[Stored data entries]
--------------------------------

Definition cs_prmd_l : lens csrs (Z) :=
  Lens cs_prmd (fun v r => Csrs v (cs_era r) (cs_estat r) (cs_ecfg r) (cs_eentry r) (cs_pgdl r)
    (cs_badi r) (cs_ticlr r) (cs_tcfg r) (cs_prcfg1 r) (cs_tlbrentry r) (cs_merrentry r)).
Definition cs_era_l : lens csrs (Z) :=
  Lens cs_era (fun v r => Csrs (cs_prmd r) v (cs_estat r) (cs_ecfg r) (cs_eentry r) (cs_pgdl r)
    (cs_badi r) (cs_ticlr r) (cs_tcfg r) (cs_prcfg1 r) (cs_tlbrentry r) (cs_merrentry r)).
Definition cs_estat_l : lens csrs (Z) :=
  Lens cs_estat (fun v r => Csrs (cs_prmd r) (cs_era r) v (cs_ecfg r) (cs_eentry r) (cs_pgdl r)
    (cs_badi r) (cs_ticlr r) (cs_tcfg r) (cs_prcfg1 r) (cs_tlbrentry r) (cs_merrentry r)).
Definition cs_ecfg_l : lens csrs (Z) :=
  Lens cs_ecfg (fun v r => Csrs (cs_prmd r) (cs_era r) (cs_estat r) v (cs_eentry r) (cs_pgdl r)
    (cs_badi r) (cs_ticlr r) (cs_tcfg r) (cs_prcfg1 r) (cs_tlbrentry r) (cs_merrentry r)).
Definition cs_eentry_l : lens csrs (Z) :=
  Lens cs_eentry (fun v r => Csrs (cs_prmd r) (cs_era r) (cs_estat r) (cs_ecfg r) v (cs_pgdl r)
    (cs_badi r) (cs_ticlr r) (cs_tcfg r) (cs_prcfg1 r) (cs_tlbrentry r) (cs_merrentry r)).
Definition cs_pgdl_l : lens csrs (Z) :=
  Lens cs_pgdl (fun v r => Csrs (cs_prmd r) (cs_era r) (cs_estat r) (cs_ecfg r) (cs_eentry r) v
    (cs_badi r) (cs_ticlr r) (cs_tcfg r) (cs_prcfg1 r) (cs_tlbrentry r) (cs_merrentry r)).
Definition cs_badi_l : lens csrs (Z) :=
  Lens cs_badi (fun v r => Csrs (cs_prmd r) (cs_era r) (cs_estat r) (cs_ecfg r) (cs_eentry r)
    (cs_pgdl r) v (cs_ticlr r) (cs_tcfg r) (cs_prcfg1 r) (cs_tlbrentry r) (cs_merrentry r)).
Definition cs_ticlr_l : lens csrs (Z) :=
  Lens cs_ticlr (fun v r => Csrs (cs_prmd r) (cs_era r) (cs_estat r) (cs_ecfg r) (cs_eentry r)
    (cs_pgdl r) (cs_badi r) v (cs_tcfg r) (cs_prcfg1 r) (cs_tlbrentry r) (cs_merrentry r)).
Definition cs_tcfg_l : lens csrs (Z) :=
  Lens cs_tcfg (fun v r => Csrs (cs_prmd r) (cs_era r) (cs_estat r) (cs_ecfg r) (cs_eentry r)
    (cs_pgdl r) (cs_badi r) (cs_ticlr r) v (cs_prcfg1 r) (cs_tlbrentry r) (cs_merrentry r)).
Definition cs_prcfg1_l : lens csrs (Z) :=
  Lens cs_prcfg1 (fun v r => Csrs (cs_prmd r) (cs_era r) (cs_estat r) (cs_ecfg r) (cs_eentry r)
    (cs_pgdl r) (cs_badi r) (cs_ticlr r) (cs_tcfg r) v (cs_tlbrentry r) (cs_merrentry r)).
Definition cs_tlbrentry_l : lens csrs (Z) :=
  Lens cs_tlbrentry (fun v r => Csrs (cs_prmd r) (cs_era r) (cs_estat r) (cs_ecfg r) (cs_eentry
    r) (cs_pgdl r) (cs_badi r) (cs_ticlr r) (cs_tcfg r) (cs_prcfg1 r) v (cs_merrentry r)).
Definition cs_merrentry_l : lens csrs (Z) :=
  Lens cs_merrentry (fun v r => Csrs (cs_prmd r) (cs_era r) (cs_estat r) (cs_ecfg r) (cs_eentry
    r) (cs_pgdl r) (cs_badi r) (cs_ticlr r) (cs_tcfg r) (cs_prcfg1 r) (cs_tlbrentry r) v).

--------------------------------

Going through the data above, return each line with the word "Definition".

Definition cs_prmd_l : lens csrs (Z) :=
Definition cs_era_l : lens csrs (Z) :=
Definition cs_estat_l : lens csrs (Z) :=
Definition cs_ecfg_l : lens csrs (Z) :=
Definition cs_eentry_l : lens csrs (Z) :=
Definition cs_pgdl_l : lens csrs (Z) :=
Definition cs_badi_l : lens csrs (Z) :=
Definition cs_ticlr_l : lens csrs (Z) :=
Definition cs_tcfg_l : lens csrs (Z) :=
Definition cs_prcfg1_l : lens csrs (Z) :=
Definition cs_tlbrentry_l : lens csrs (Z) :=
Definition cs_merrentry_l : lens csrs (Z) :=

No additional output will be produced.